Trump’s nominee to be the next FDA commissioner, Dr. Gottlieb, is entangled in an unprecedented web of close financial and business ties to the pharmaceutical industry and was no doubt chosen because he is well-suited to carry out the president’s reckless, ill-informed vision for deregulating the FDA’s review and approval process for prescription medications, including opioids.

Dr. Gottlieb’s deeply rooted ties to Big Pharma span more than a decade. Since 2007, he has been a venture partner at New Enterprise Associates, which proclaims to be “one of the world’s largest and most active venture capital firms.” According to the firm’s website, New Enterprise Associates invests in biopharmaceuticals medical devices and health care services, among other things.

Moreover, at the time of his nomination, Dr. Gottlieb was serving or had recently served on several pharmaceutical companies’ boards, including the Product Investment Board of GlaxoSmithKline — one of the world’s largest drug manufacturers. According to the federally mandated Open Payments database that tracks industry payments to physicians, from August 2013 (when the database began operating) through December 2015, Dr. Gottlieb received a total of $414,000 from multiple drug and medical device companies – including Pfizer (the maker of an extended release oxycodone opioid product), AstraZeneca, GlaxoSmithKline, Bristol-Myers Squibb and Valeant Pharmaceuticals – mostly for consulting and speaking fees. These relationships certainly would frame his thinking and approach to the FDA’s oversight of drugs and other medical products.

Dr. Gottlieb’s recently released letter to the U.S. Department of Health and Human Services designated ethics official indicates that if confirmed as FDA Commissioner, he will recuse himself for specified periods of time from particular matters involving approximately 20 companies with which he has had financial or other ties. But this is not sufficient: Dr. Gottlieb will be involved in numerous broad policy and regulatory decisions that will impact the financial bottom lines of the many companies that he has been tied to for years. No amount of recusals will be sufficient to disentangle him from these financial conflicts of interest and ensure that he will put public health before industry profits.

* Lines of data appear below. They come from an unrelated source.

(* ===== verification/RefMatching.v ===== *)
(** * Ruleset reference matching ([collector/ref_matching.rs])

    The closed wire enums of a ruleset, the normalisation of a branch name to
    a full reference, the pattern forms ([~ALL], [~DEFAULT_BRANCH], exact,
    wildcard) and the decision whether a ruleset applies to a branch. *)

From S2P Require Import Prelude Str PatternMatch.

Inductive RulesetTarget := RT_Branch | RT_Tag | RT_Push.
#[export] Instance RulesetTarget_eq_dec : EqDecision RulesetTarget.
Proof. solve_decision. Defined.

Definition RulesetTarget_parse (value : string) : option RulesetTarget :=
  if bool_decide (value = "branch") then Some RT_Branch
  else if bool_decide (value = "tag") then Some RT_Tag
  else if bool_decide (value = "push") then Some RT_Push
  else None.

Definition RulesetTarget_display (t : RulesetTarget) : string :=
  match t with RT_Branch => "branch" | RT_Tag => "tag" | RT_Push => "push" end.

Inductive RulesetEnforcement := RE_Disabled | RE_Active | RE_Evaluate.
#[export] Instance RulesetEnforcement_eq_dec : EqDecision RulesetEnforcement.
Proof. solve_decision. Defined.

Definition RulesetEnforcement_parse (value : string) : option RulesetEnforcement :=
  if bool_decide (value = "disabled") then Some RE_Disabled
  else if bool_decide (value = "active") then Some RE_Active
  else if bool_decide (value = "evaluate") then Some RE_Evaluate
  else None.

Definition RulesetEnforcement_display (e : RulesetEnforcement) : string :=
  match e with
  | RE_Disabled => "disabled"
  | RE_Active => "active"
  | RE_Evaluate => "evaluate"
  end.

Definition normalize_branch_ref (branch : string) : string :=
  if starts_with "refs/heads/" branch then branch else "refs/heads/" +:+ branch.

(** [config::FNMATCH_MAX_RECURSION_DEPTH]. *)
Definition FNMATCH_MAX_RECURSION_DEPTH : N := 256.

(** [ref_matching::path_pattern_matches]. *)
Definition ref_path_pattern_matches (pattern candidate : string) : bool :=
  path_pattern_matches pattern candidate FNMATCH_MAX_RECURSION_DEPTH.

Definition ref_name_matches (pattern branch default_branch : string) : bool :=
  let branch_ref := normalize_branch_ref branch in
  let branch_name := default branch_ref (strip_prefix "refs/heads/" branch_ref) in
  let default_branch_ref := normalize_branch_ref default_branch in
  if bool_decide (pattern = "~ALL") then true
  else if bool_decide (pattern = "~DEFAULT_BRANCH")
  then bool_decide (branch_ref = default_branch_ref)
  else if bool_decide (pattern = branch_ref) || bool_decide (pattern = branch_name)
  then true
  else
    let candidate := if starts_with "refs/" pattern then branch_ref else branch_name in
    ref_path_pattern_matches pattern candidate.

Definition ruleset_applies_to_branch (target : option RulesetTarget)
    (enforcement : option RulesetEnforcement) (include exclude : list string)
    (branch default_branch : string) : bool :=
  if negb (bool_decide (target = Some RT_Branch)) then false
  else if negb match enforcement with None | Some RE_Active => true | _ => false end
  then false
  else
    let include_patterns := match include with [] => ["~ALL"] | _ => include end in
    let included :=
      existsb (fun p => ref_name_matches p branch default_branch) include_patterns in
    let excluded := existsb (fun p => ref_name_matches p branch default_branch) exclude in
    included && negb excluded.

(** ** Lemmas *)

Lemma RulesetTarget_parse_display t : RulesetTarget_parse (RulesetTarget_display t) = Some t.
Proof. by destruct t. Qed.

Lemma RulesetTarget_parse_Some v t :
  RulesetTarget_parse v = Some t -> v = RulesetTarget_display t.
Proof. unfold RulesetTarget_parse. repeat case_bool_decide; naive_solver. Qed.

Lemma RulesetEnforcement_parse_display e :
  RulesetEnforcement_parse (RulesetEnforcement_display e) = Some e.
Proof. by destruct e. Qed.

Lemma RulesetEnforcement_parse_Some v e :
  RulesetEnforcement_parse v = Some e -> v = RulesetEnforcement_display e.
Proof. unfold RulesetEnforcement_parse. repeat case_bool_decide; naive_solver. Qed.

Lemma normalize_branch_ref_prefix b : starts_with "refs/heads/" (normalize_branch_ref b) = true.
Proof.
  unfold normalize_branch_ref. destruct (starts_with _ b) eqn:E; [done|].
  apply starts_with_spec. by eexists.
Qed.

Lemma normalize_branch_ref_idem b :
  normalize_branch_ref (normalize_branch_ref b) = normalize_branch_ref b.
Proof.
  unfold normalize_branch_ref at 1. by rewrite normalize_branch_ref_prefix.
Qed.

(** The short name of a branch: what follows [refs/heads/]. *)
Lemma normalize_branch_ref_name b :
  exists name, normalize_branch_ref b = "refs/heads/" +:+ name /\
    strip_prefix "refs/heads/" (normalize_branch_ref b) = Some name.
Proof.
  pose proof (normalize_branch_ref_prefix b) as H.
  apply starts_with_spec in H as [name H]. exists name. split; [done|].
  by apply strip_prefix_Some.
Qed.

(** A ref matches whether it is given short or in full. *)
Lemma ref_name_matches_normal p b d :
  ref_name_matches p (normalize_branch_ref b) (normalize_branch_ref d) =
  ref_name_matches p b d.
Proof. unfold ref_name_matches. by rewrite !normalize_branch_ref_idem. Qed.

(** The patterns in force: an empty include list stands for [~ALL]. *)
Definition effective_include (include : list string) : list string :=
  match include with [] => ["~ALL"] | _ => include end.

Lemma ruleset_applies_iff t e incl excl b d :
  ruleset_applies_to_branch t e incl excl b d = true <->
  t = Some RT_Branch /\ (e = None \/ e = Some RE_Active) /\
  (exists p, p ∈ effective_include incl /\ ref_name_matches p b d = true) /\
  (forall p, p ∈ excl -> ref_name_matches p b d = false).
Proof.
  unfold ruleset_applies_to_branch. change (match incl with [] => _ | _ => _ end)
    with (effective_include incl).
  case_bool_decide as Ht; simpl; [|naive_solver].
  assert (match e with None | Some RE_Active => true | _ => false end = true <->
          e = None \/ e = Some RE_Active) as He by (destruct e as [[]|]; naive_solver).
  destruct (match e with None | Some RE_Active => true | _ => false end); simpl;
    [|naive_solver].
  rewrite andb_true_iff negb_true_iff existsb_exists.
  rewrite -not_true_iff_false existsb_exists.
  setoid_rewrite list_elem_of_In. setoid_rewrite <-not_true_iff_false. naive_solver.
Qed.

(** What a ruleset pattern denotes, for a branch given short or in full. *)
Definition ref_denotes (pattern b d : string) : Prop :=
  let branch_ref := normalize_branch_ref b in
  let name := default branch_ref (strip_prefix "refs/heads/" branch_ref) in
  pattern = "~ALL" \/
  (pattern = "~DEFAULT_BRANCH" /\ branch_ref = normalize_branch_ref d) \/
  (pattern <> "~DEFAULT_BRANCH" /\
   (pattern = branch_ref \/ pattern = name \/
    (path_denotes (split_char "/"%char pattern)
       (split_char "/"%char (if starts_with "refs/" pattern then branch_ref else name)) /\
     pattern_fits FNMATCH_MAX_RECURSION_DEPTH pattern))).

Lemma ref_name_matches_iff p b d : ref_name_matches p b d = true <-> ref_denotes p b d.
Proof.
  unfold ref_name_matches, ref_denotes, ref_path_pattern_matches.
  case_bool_decide as H1; [naive_solver|].
  case_bool_decide as H2; [rewrite bool_decide_eq_true; naive_solver|].
  rewrite -path_pattern_matches_iff.
  case_bool_decide as H3; simpl; [naive_solver|].
  case_bool_decide as H4; simpl; naive_solver.
Qed.

(** A ruleset applies to a branch exactly when it targets branches, its
    enforcement is active or unstated, some include pattern denotes the branch
    (every branch when the list is empty) and no exclude pattern does. *)
Lemma ruleset_applies_exact t e incl excl b d :
  ruleset_applies_to_branch t e incl excl b d = true <->
  t = Some RT_Branch /\ (e = None \/ e = Some RE_Active) /\
  (exists p, p ∈ effective_include incl /\ ref_denotes p b d) /\
  (forall p, p ∈ excl -> ~ ref_denotes p b d).
Proof.
  rewrite ruleset_applies_iff. setoid_rewrite <-ref_name_matches_iff.
  setoid_rewrite not_true_iff_false. done.
Qed.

Aside from the tangle of industry ties, Dr. Gottlieb has advocated a dangerous deregulatory approach to the review process for new medications. In exchange for getting medications to the market faster, he believes that the FDA must be willing to accept a greater degree of uncertainty about the drugs’ safety and efficacy at the time of approval.

He also has questioned the FDA’s use of risk evaluation and mitigation strategies (REMS) to ensure safe drug use, challenging the FDA’s authority to impose requirements for such plans on pharma companies. The FDA currently relies on REMS plans as one tool to try to ensure the safe use of many medications.

Dr. Gottlieb’s appointment would further accelerate a decades-long trend in which agency leadership too often makes decisions that are aligned more with the interests of industry than those of patients. We urge other senators to join with Senators Markey and Brown in opposing Dr. Gottlieb’s nomination. The Senate should demand a nominee who is better suited to protect public health, rather than a venture capitalist who is ridden with conflicts of interest.